TASK DETAILS —
Would you return the lines between the one holding "poolView m' = poolView m." and the one holding "assert (Hkeys : exists", inclusive, and only those, exactly as they stand in the listing below?

________________________

(** X14.  GraphEmitterData::allocPrimBuffer.  Without a template the
    call fails (on the assertion, or out of bounds in a build without
    assertions) and changes nothing.  With templates, and a period
    variance below the period as GraphEmitterData::onAdd leaves it, the
    call returns and never divides by zero; it sets partListInitSize to
    the override when one is given and otherwise to
    [L / (period - variance) + 8], where [L] is the longest particle life
    of any template: no template lives longer and one lives exactly that
    long.  It logs the new size and touches nothing else. *)
Theorem allocPrimBuffer_size o m :
  (particleDataBlocks (datablock m) = [] ->
     exists f, allocPrimBuffer o m = Crash f m) /\
  (particleDataBlocks (datablock m) <> [] ->
   periodVarianceMS (datablock m) < ejectionPeriodMS (datablock m) ->
   ejectionPeriodMS (datablock m) - periodVarianceMS (datablock m) < 2 ^ 32 ->
   exists L,
     (forall t, t ∈ particleDataBlocks (datablock m) -> lifeOf t <= L) /\
     (exists t, t ∈ particleDataBlocks (datablock m) /\ L = lifeOf t) /\
     let size :=
       if o =? -1
       then u32 (L / (ejectionPeriodMS (datablock m) - periodVarianceMS (datablock m)) + 8)
       else u32 o in
     allocPrimBuffer o m =
       Done tt (logged (EvAllocPrimBuffer size)
                  (set_datablock (set_partListInitSize size (datablock m)) m))).
Proof.
  split.
  - intros Hnil. unfold allocPrimBuffer. cbv [bind getD]. rewrite Hnil.
    unfold assertFatal. rewrite bool_decide_eq_true_2 by reflexivity. cbn [negb].
    rewrite andb_true_r. destruct TORQUE_ENABLE_ASSERTS; eexists; reflexivity.
  - intros Hne Hvar Hwrap.
    destruct (particleDataBlocks (datablock m)) as [|p0 rest] eqn:Et; [contradiction|].
    exists (maxPartLife p0 rest).
    destruct (maxPartLife_fold lifeOf rest (lifeOf p0)) as (H1 & H2 & H3).
    change (fold_left _ rest (lifeOf p0)) with (maxPartLife p0 rest) in H1, H2, H3.
    split; [|split].
    + intros t Ht. apply elem_of_cons in Ht as [->|Ht]; [exact H1 | apply H2; exact Ht].
    + destruct H3 as [->|(t & Ht & ->)].
      * exists p0. split; [left | reflexivity].
      * exists t. split; [right; exact Ht | reflexivity].
    + unfold allocPrimBuffer. cbv [bind getD]. rewrite Et.
      rewrite assertFatal_true by (rewrite bool_decide_eq_false_2 by discriminate; reflexivity).
      rewrite (u32_small (ejectionPeriodMS (datablock m) - periodVarianceMS (datablock m)))
        by lia.
      replace (ejectionPeriodMS (datablock m) - periodVarianceMS (datablock m) =? 0)
        with false by (symmetry; apply Z.eqb_neq; lia).
      reflexivity.
Qed.

(** ** What the physics pass and the key data leave alone *)

(** X15.  The physics pass.  On a well-formed pool GraphEmitter::update
    ends (its walk over the live list is finite), whether it returns or
    fails at a particle; it changes no link, no list head and no counter,
    so the live and free lists are the same; it changes no age, and a
    lifetime only from below 1 to 1; and it leaves the scheduler, the
    datablock, the node, the random generator and the event history
    alone. *)
Theorem update_frame ms m live free :
  pool_at m live free ->
  let m' := stateOf (update ms m) in
  ~ ranOut (update ms m) /\
  pool_at m' live free /\
  linksView m' = linksView m /\
  hostView m' = hostView m /\
  length (part_store (emitter m')) = length (part_store (emitter m)) /\
  (forall i x, part_store (emitter m) !! i = Some x ->
     exists z, part_store (emitter m') !! i = Some z /\
               currentAge z = currentAge x /\
               (totalLifetime z = totalLifetime x \/
                (totalLifetime x < 1 /\ totalLifetime z = 1))).
Proof.
  intros Hp m'.
  pose proof (update_pool ms m) as Hv. pose proof (update_agesKept ms m) as Ha.
  fold m' in Hv, Ha. unfold viewEq, poolView in Hv. apply pair_equal_spec in Hv as [Hl Hh].
  split.
  { unfold update, walkFuel.
    rewrite (bind_done _ _ m (length (part_store (emitter m))) m) by reflexivity.
    rewrite (bind_done _ _ m (emitter m) m) by reflexivity.
    destruct Hp as (Hs & _). apply (forParts_ends _ live).
    - apply Hs.
    - destruct (shape_live_fuel _ _ _ _ _ Hs) as [Hle _]. unfold nexts in Hle.
      rewrite length_map in Hle. exact Hle.
    - intros p. apply updateParticle_pool.
    - intros p. apply updateParticle_fueled. }
  split; [eapply pool_at_links; eauto|].
  split; [exact Hl|]. split; [exact Hh|].
  unfold agesKept in Ha. split.
  - symmetry. eapply Forall2_length. exact Ha.
  - intros i x Hx. destruct (Forall2_lookup_l _ _ _ _ _ Ha Hx) as (z & Hz & Hage & Hlife).
    exists z. split; [exact Hz|]. split; [exact Hage | exact Hlife].
Qed.

Lemma keyRel_refl x : keyRel x x.
Proof. unfold keyRel. auto 10. Qed.

Lemma keyRel_trans x y z : keyRel x y -> keyRel y z -> keyRel x z.
Proof. unfold keyRel. intuition congruence. Qed.

#[local] Instance keysOnly_preorder : PreOrder keysOnly.
Proof.
  split.
  - intros m. unfold keysOnly. apply Forall2_same_length_lookup_2; [reflexivity|].
    intros i x y Hx Hy. rewrite Hx in Hy. injection Hy as <-. apply keyRel_refl.
  - intros a b c H1 H2. unfold keysOnly in *.
    eapply Forall2_trans; [|exact H1|exact H2]. intros x y z. apply keyRel_trans.
Qed.

Lemma keysOnly_insert (st : list Particle) i x y :
  st !! i = Some x -> keyRel x y -> Forall2 keyRel st (<[i := y]> st).
Proof.
  intros Hx Hr. apply Forall2_same_length_lookup_2; [rewrite length_insert; reflexivity|].
  intros k a b Ha Hb. destruct (decide (k = i)) as [->|Hne].
  - rewrite list_lookup_insert_eq in Hb by (eapply lookup_lt_Some; eauto).
    rewrite Hx in Ha. injection Ha as <-. injection Hb as <-. exact Hr.
  - rewrite list_lookup_insert_ne in Hb by congruence.
    rewrite Ha in Hb. injection Hb as <-. apply keyRel_refl.
Qed.

Ltac keys_leaf :=
  intros; unfold keysOnly; cbn;
  first [ apply keysOnly_preorder
        | eapply keysOnly_insert; [eassumption|]; unfold keyRel; cbn; auto 10 ].

Lemma keyLoop_keysOnly remaining i part t : steps keysOnly (keyLoop remaining i part t).
Proof.
  revert i. induction remaining as [|r IH]; intros i; simpl;
    repeat (steps_step keys_leaf). apply IH.
Qed.

(** X16.  GraphEmitter::updateKeyData.  Called on a slot of the store,
    it first raises a total lifetime below 1 to 1, so that the normalised
    age never divides by zero.  Whether it then returns or fails (the
    assertion on the normalised age, a NULL template), it has written to
    that slot only, and in that slot only the colour, the size and the
    clamped lifetime: position, velocity, age, template and link are the
    old ones.  The pool's shape and everything outside the store are
    untouched. *)
Theorem updateKeyData_frame i x m :
  part_store (emitter m) !! i = Some x ->
  let m' := stateOf (updateKeyData (Some i) m) in
  exists z,
    part_store (emitter m') = <[i := z]> (part_store (emitter m)) /\
    totalLifetime z = Z.max 1 (totalLifetime x) /\
    pos z = pos x /\ vel z = vel x /\ acc z = acc x /\ orientDir z = orientDir x /\
    relPos z = relPos x /\ dataBlock z = dataBlock x /\ currentAge z = currentAge x /\
    spinSpeed z = spinSpeed x /\ next z = next x /\
    poolView m' = poolView m.
Proof.
  intros Hx m'.
  pose proof (updateKeyData_pool (Some i) m) as Hpool. fold m' in Hpool.
  pose proof (updateKeyData_except i m) as Hexc. fold m' in Hexc.
  unfold viewEq, exceptView in Hexc. apply pair_equal_spec in Hexc as [Hrest _].
  set (x1 := if totalLifetime x <? 1 then set_totalLifetime 1 x else x).
  assert (Hkeys : exists z, part_store (emitter m') !! i = Some z /\ keyRel x1 z).
  { unfold m', updateKeyData.
    rewrite (bind_done _ _ _ _ _ (store_done m i x _ Hx)). fold x1.
    set (m1 := putSlot i x1 m).
    assert (Hx1 : part_store (emitter m1) !! i = Some x1).
    { apply (putSlot_lookup i x x1 m Hx). }
    assert (Hs : steps keysOnly
                   (bind (deref (Some i)) (fun p =>
                      bind (assertFatal (f_leb (normalizedAge p) (f_dec 1 0))
                              "Out out bounds filter function for particle.")
                           (fun _ => keyLoop (PDC_NUM_KEYS - 1) 1 (Some i) (normalizedAge p))))).
    { repeat (steps_step keys_leaf). apply keyLoop_keysOnly. }
    specialize (Hs m1). unfold keysOnly in Hs.
    destruct (Forall2_lookup_l _ _ _ _ _ Hs Hx1) as (z & Hz & Hr).
    exists z. split; [exact Hz | exact Hr]. }
  destruct Hkeys as (z & Hz & Hr). exists z.
  split; [apply (insert_except _ _ i uninitialized z Hrest Hz)|].
  unfold keyRel in Hr. destruct Hr as (H1 & H2 & H3 & H4 & H5 & H6 & H7 & H8 & H9 & H10).
  assert (Hlife : totalLifetime x1 = Z.max 1 (totalLifetime x)).
  { unfold x1. destruct (Z.ltb_spec (totalLifetime x) 1); cbn; lia. }
  assert (Hsame : (pos x1, vel x1, acc x1, orientDir x1, relPos x1, dataBlock x1,
                   currentAge x1, spinSpeed x1, next x1)
                  = (pos x, vel x, acc x, orientDir x, relPos x, dataBlock x,
                     currentAge x, spinSpeed x, next x)).
  { unfold x1. destruct (totalLifetime x <? 1); reflexivity. }
  injection Hsame as E1 E2 E3 E4 E5 E6 E7 E8 E9.
  repeat split; congruence.
Qed.

(** ** The end of an emitter's life *)

Lemma deleteWhenEmpty_run sim m :
  isProperlyAdded sim = true -> isDeleted sim = false -> isRemoved sim = false ->
  mDead (emitter m) = false ->
  deleteWhenEmpty sim m =
    let m1 := set_emitter (set_mDeleteWhenEmpty true (emitter m)) m in
    if n_parts (emitter m) =? 0
    then Done true (set_emitter (set_mDead true (emitter m1)) m1)
    else bind (assertFatal (inScene (emitter m))
                 "GraphEmitter not on process list and won't get ticked to death")
              (fun _ => ret false) m1.
Proof.
  intros H1 H2 H3 Hd. unfold deleteWhenEmpty.
  rewrite (bind_done _ _ m (emitter m) m) by reflexivity.
  rewrite H1, H2, H3, Hd. cbn [negb andb].
  do 4 rewrite (bind_done _ _ m tt m) by (apply assertFatal_true; reflexivity).
  cbv zeta. cbv [bind modE ret].
  destruct (n_parts (emitter m) =? 0); reflexivity.
Qed.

________________________

RESULT —
    poolView m' = poolView m.
Proof.
  intros Hx m'.
  pose proof (updateKeyData_pool (Some i) m) as Hpool. fold m' in Hpool.
  pose proof (updateKeyData_except i m) as Hexc. fold m' in Hexc.
  unfold viewEq, exceptView in Hexc. apply pair_equal_spec in Hexc as [Hrest _].
  set (x1 := if totalLifetime x <? 1 then set_totalLifetime 1 x else x).
  assert (Hkeys : exists z, part_store (emitter m') !! i = Some z /\ keyRel x1 z).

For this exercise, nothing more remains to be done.